Activity
Among the entries below, find the lines with the word "Notation" and copy them.

Dataset entries
==================================================

(** * Reconciliation of YAML records against the relational store

    A shallow embedding of [scripts/to_database.py]: the Django ORM calls the
    script makes are modelled as functions on an explicit store (tables of
    rows), exceptions as an error result, and [transaction.atomic] as a
    snapshot that is restored when the body raises.

    The store collaborator is modelled at the level of the calls the script
    makes: [get] (with [DoesNotExist] and [MultipleObjectsReturned]),
    [filter], [exclude], [count], [exists], [delete], [create] (a primary key
    is generated when none is given) and [save] (update by primary key, the
    modification timestamp is set to the current time).  A model instance has
    the attributes its row has columns for.  [delete] removes the rows of the
    query set from their table; what the ON DELETE rules of the schema then
    do to the rows of other tables that refer to them is the store's own and
    is not modelled, and nothing below is stated of such rows after a delete.
    Field coercion, column defaults and uniqueness constraints are not
    modelled either.

    The state threaded through the script is the database together with the
    memo table of [cached_lookup] (an LRU cache of 128 entries that a rolled
    back transaction does not clear).  The unbounded [while] loop of
    [sort_organizations] takes fuel, and running out of it is a result of its
    own, distinct from returning and from raising.  Python sets of ids are
    duplicate-free lists, and time is a logical clock that [save] reads. *)

From stdpp Require Import base gmap strings list fin_maps.
From Stdlib Require Import ZArith.

Open Scope string_scope.
Open Scope list_scope.

(** ** Values, rows and the store *)

(** A column value.  [VAuto] is a key generated by the store; [VMap] is a
    flat JSON object (the [extras] column). *)
Inductive value :=
  | VNone
  | VStr (s : string)
  | VInt (z : Z)
  | VAuto (n : nat)
  | VMap (m : gmap string string).

#[global] Instance value_eq_dec : EqDecision value.
Proof. solve_decision. Defined.

(** A stored row, an in-memory model instance and a [**kwargs] dictionary are
    all mappings from column name to value. *)
Abbreviation row := (gmap string value).

(** One entry of the write log. *)
Inductive write :=
  | WCreate (tbl : string) (r : row)
  | WSave (tbl : string) (r : row)
  | WDelete (tbl : string) (rs : list row)
  | WUpdate (tbl : string) (col : string) (rs : list row) (new : value).

Record store := Store {
  tables : gmap string (list row);
  next_id : nat;
  clock : nat;
  writes : list write
}.

Definition table (s : store) (tbl : string) : list row :=
  default [] (tables s !! tbl).

Definition set_table (tbl : string) (rs : list row) (w : write) (s : store) : store :=
  {| tables := <[tbl := rs]> (tables s);
     next_id := next_id s;
     clock := clock s;
     writes := writes s ++ [w] |}.

(** Model classes are named by their table. *)
Definition Person : string := "person".
Definition Organization : string := "organization".
Definition Jurisdiction : string := "jurisdiction".
Definition Post : string := "post".
Definition Membership : string := "membership".
Definition BillSponsorship : string := "billsponsorship".

(** The primary key of an instance. *)
Definition pk (r : row) : value := default VNone (r !! "id").

(** ** Query sets *)

(** [matches kw r]: every keyword of [kw] equals the column of [r]. *)
Definition matches (kw r : row) : bool :=
  bool_decide (map_Forall (λ k v, r !! k = Some v) kw).

(** A condition of a query set.  [Exclude kw] is [.exclude] with the keywords [kw]: the rows
    that match every keyword are dropped, and with no keyword none is.
    [ExcludeRel fk tbl kw] is [.exclude(fk__col=v, ...)]: the row is dropped
    when the row of [tbl] its column [fk] points to matches [kw]. *)
Inductive cond :=
  | Filter (kw : row)
  | FilterIn (col : string) (vs : list value)
  | Exclude (kw : row)
  | ExcludeRel (fk tbl : string) (kw : row).

Record queryset := QuerySet { qs_table : string; qs_conds : list cond }.

Definition related_matches (s : store) (fk tbl : string) (kw r : row) : bool :=
  existsb (λ o, bool_decide (r !! fk = Some (pk o)) && matches kw o) (table s tbl).

Definition sat (s : store) (r : row) (c : cond) : bool :=
  match c with
  | Filter kw => matches kw r
  | FilterIn col vs =>
      match r !! col with
      | Some v => bool_decide (v ∈ vs)
      | None => false
      end
  | Exclude kw => if bool_decide (kw = ∅) then true else negb (matches kw r)
  | ExcludeRel fk tbl kw => negb (related_matches s fk tbl kw r)
  end.

Definition visible (s : store) (q : queryset) (r : row) : bool :=
  forallb (sat s r) (qs_conds q).

Definition qs_rows (s : store) (q : queryset) : list row :=
  List.filter (visible s q) (table s (qs_table q)).

Definition qs_filter (kw : row) (q : queryset) : queryset :=
  {| qs_table := qs_table q; qs_conds := qs_conds q ++ [Filter kw] |}.

Definition qs_filter_in (col : string) (vs : list value) (q : queryset) : queryset :=
  {| qs_table := qs_table q; qs_conds := qs_conds q ++ [FilterIn col vs] |}.

Definition qs_exclude (kw : row) (q : queryset) : queryset :=
  {| qs_table := qs_table q; qs_conds := qs_conds q ++ [Exclude kw] |}.

Definition qs_exclude_rel (fk tbl : string) (kw : row) (q : queryset) : queryset :=
  {| qs_table := qs_table q; qs_conds := qs_conds q ++ [ExcludeRel fk tbl kw] |}.

Definition default_manager (ModelCls : string) : queryset :=
  {| qs_table := ModelCls; qs_conds := [] |}.

(** ** Reads and writes on the store *)

Definition qs_count (s : store) (q : queryset) : nat := length (qs_rows s q).

Definition qs_exists (s : store) (q : queryset) : bool :=
  match qs_rows s q with [] => false | _ => true end.

(** [.delete()]: the rows of the query set are removed from their table,
    the others stay in place. *)
Definition qs_delete (q : queryset) (s : store) : store :=
  set_table (qs_table q)
    (List.filter (λ r, negb (visible s q r)) (table s (qs_table q)))
    (WDelete (qs_table q) (qs_rows s q)) s.

(** [.update(col=new)] on a query set. *)
Definition qs_update (q : queryset) (col : string) (new : value) (s : store) : store :=
  set_table (qs_table q)
    (List.map (λ r, if visible s q r then <[col := new]> r else r) (table s (qs_table q)))
    (WUpdate (qs_table q) col (qs_rows s q) new) s.

(** The row [create] inserts: the keywords, and a generated key when the
    keywords give none. *)
Definition new_row (kw : row) (s : store) : row :=
  match kw !! "id" with
  | Some _ => kw
  | None => <["id" := VAuto (next_id s)]> kw
  end.

Definition insert_row (tbl : string) (r : row) (s : store) : store :=
  {| tables := <[tbl := table s tbl ++ [r]]> (tables s);
     next_id := S (next_id s);
     clock := clock s;
     writes := writes s ++ [WCreate tbl r] |}.

(** The timestamps [save] and [create] put on an instance of a model class. *)
Definition stamp_created (s : store) (r : row) : row :=
  <["updated_at" := VInt (Z.of_nat (clock s))]>
    (<["created_at" := VInt (Z.of_nat (clock s))]> r).

Definition stamp_updated (s : store) (r : row) : row :=
  <["updated_at" := VInt (Z.of_nat (clock s))]> r.

Definition tick (s : store) : store :=
  {| tables := tables s; next_id := next_id s; clock := S (clock s);
     writes := writes s |}.

(** [instance.save()]: the row with the instance's key is overwritten (the
    instance is inserted when no row has it), with a new modification time. *)
Definition save_row (tbl : string) (r : row) (s : store) : store :=
  let r' := stamp_updated s r in
  let same (x : row) := bool_decide (x !! "id" = r !! "id") in
  let rs := table s tbl in
  tick (set_table tbl
          (if existsb same rs
           then List.map (λ x, if same x then r' else x) rs
           else rs ++ [r'])
          (WSave tbl r') s).

(** ** The state and error monad *)

Inductive exn :=
  | CancelTransaction
  | DoesNotExist (ModelCls : string)
  | MultipleObjectsReturned (ModelCls : string)
  | ValueError (msg : string)
  | KeyError (key : string)
  | AttributeError (name : string)
  | NameError (name : string)
  | AssertionError
  | SystemExit (code : nat).

#[global] Instance exn_eq_dec : EqDecision exn.
Proof. solve_decision. Defined.

(** The outcome of a call: it returns, it raises, or (for the one unbounded
    loop of the script, which is run on fuel) it has not finished. *)
Inductive result (A : Type) :=
  | Ok (a : A)
  | Raise (e : exn)
  | OutOfFuel.
Arguments Ok {A} a.
Arguments Raise {A} e.
Arguments OutOfFuel {A}.

(** The process state: the database and the [lru_cache] of [cached_lookup],
    most recently used entry first. *)
Record state := State {
  db : store;
  cache : list ((string * row) * row)
}.

Definition M (A : Type) : Type := state → result A * state.

Definition ret {A} (a : A) : M A := λ st, (Ok a, st).

Definition bind {A B} (m : M A) (k : A → M B) : M B :=
  λ st, match m st with
        | (Ok a, st') => k a st'
        | (Raise e, st') => (Raise e, st')
        | (OutOfFuel, st') => (OutOfFuel, st')
        end.

Definition raise {A} (e : exn) : M A := λ st, (Raise e, st).

(** The outcome of a computation that has no effect on the state. *)
Definition lift_result {A} (r : result A) : M A := λ st, (r, st).

(** [try: m except ...]: [handler e] is the body of the first [except]
    clause that catches [e], if there is one. *)
Definition try_except {A} (m : M A) (handler : exn → option (M A)) : M A :=
  λ st, match m st with
        | (Raise e, st') =>
            match handler e with
            | Some h => h st'
            | None => (Raise e, st')
            end
        | r => r
        end.

(** [except e0: h]. *)
Definition except {A} (e0 : exn) (h : M A) (e : exn) : option (M A) :=
  if bool_decide (e = e0) then Some h else None.

Definition read {A} (f : store → A) : M A := λ st, (Ok (f (db st)), st).

Definition write_db (f : store → store) : M unit :=
  λ st, (Ok tt, {| db := f (db st); cache := cache st |}).

Declare Scope m_scope.
Delimit Scope m_scope with M.
Notation "x <- m ;; k" := (bind m (λ x, k))
  (at level 100, m at next level, right associativity) : m_scope.
Notation "m ;;; k" := (bind m (λ _, k))
  (at level 100, right associativity) : m_scope.
Open Scope m_scope.

(** [for x in xs: body x]. *)
Fixpoint for_each {A} (xs : list A) (body : A → M unit) : M unit :=
  match xs with
  | [] => ret tt
  | x :: xs' => body x ;;; for_each xs' body
  end.

(** [with transaction.atomic(): m]: when the body raises, the database is put
    back as it was on entry and the exception propagates. *)
Definition atomic {A} (m : M A) : M A :=
  λ st, match m st with
        | (Raise e, st') => (Raise e, {| db := db st; cache := cache st' |})
        | r => r
        end.

(** ** The ORM calls of the script *)

(** [qs.get()]: the single row of the query set. *)
Definition qs_get (q : queryset) : M row :=
  λ st, match qs_rows (db st) q with
        | [] => (Raise (DoesNotExist (qs_table q)), st)
        | [r] => (Ok r, st)
        | _ => (Raise (MultipleObjectsReturned (qs_table q)), st)
        end.

(** [ModelCls.objects.get(kwargs)]. *)
Definition objects_get (ModelCls : string) (kwargs : row) : M row :=
  qs_get (qs_filter kwargs (default_manager ModelCls)).

(** [ModelCls.objects.create(kwargs)]: returns the new instance. *)
Definition objects_create (ModelCls : string) (kwargs : row) : M row :=
  λ st, let r := stamp_created (db st) (new_row kwargs (db st)) in
        (Ok r, {| db := tick (insert_row ModelCls r (db st)); cache := cache st |}).

(** [instance.save()]. *)
Definition save (ModelCls : string) (instance : row) : M unit :=
  write_db (save_row ModelCls instance).

(** A related manager, [getattr(instance, fieldname)]: the rows of [rm_table]
    whose column [rm_fk] is the key of the owner. *)
Record manager := Manager { rm_table : string; rm_fk : string; rm_owner : value }.

Definition all (m : manager) : queryset :=
  {| qs_table := rm_table m; qs_conds := [Filter {[ rm_fk m := rm_owner m ]}] |}.

(** [manager.create(kwargs)]: the owner is filled in. *)
Definition manager_create (m : manager) (kwargs : row) : M unit :=
  write_db (λ s, insert_row (rm_table m) (new_row (<[rm_fk m := rm_owner m]> kwargs) s) s).

(** The relations of the schema the script goes through: memberships are one
    table with a column for the person and one for the organization, posts
    belong to an organization, every other sub-collection has a table of its
    own per model class. *)
Definition related (ModelCls : string) (instance : row) (fieldname : string) : manager :=
  if bool_decide (fieldname = "memberships") then
    {| rm_table := Membership; rm_fk := ModelCls; rm_owner := pk instance |}
  else if bool_decide (fieldname = "posts") then
    {| rm_table := Post; rm_fk := ModelCls; rm_owner := pk instance |}
  else
    {| rm_table := ModelCls +:+ "_" +:+ fieldname; rm_fk := ModelCls;
       rm_owner := pk instance |}.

==================================================

Solution
Notation "x <- m ;; k" := (bind m (λ x, k))
Notation "m ;;; k" := (bind m (λ _, k))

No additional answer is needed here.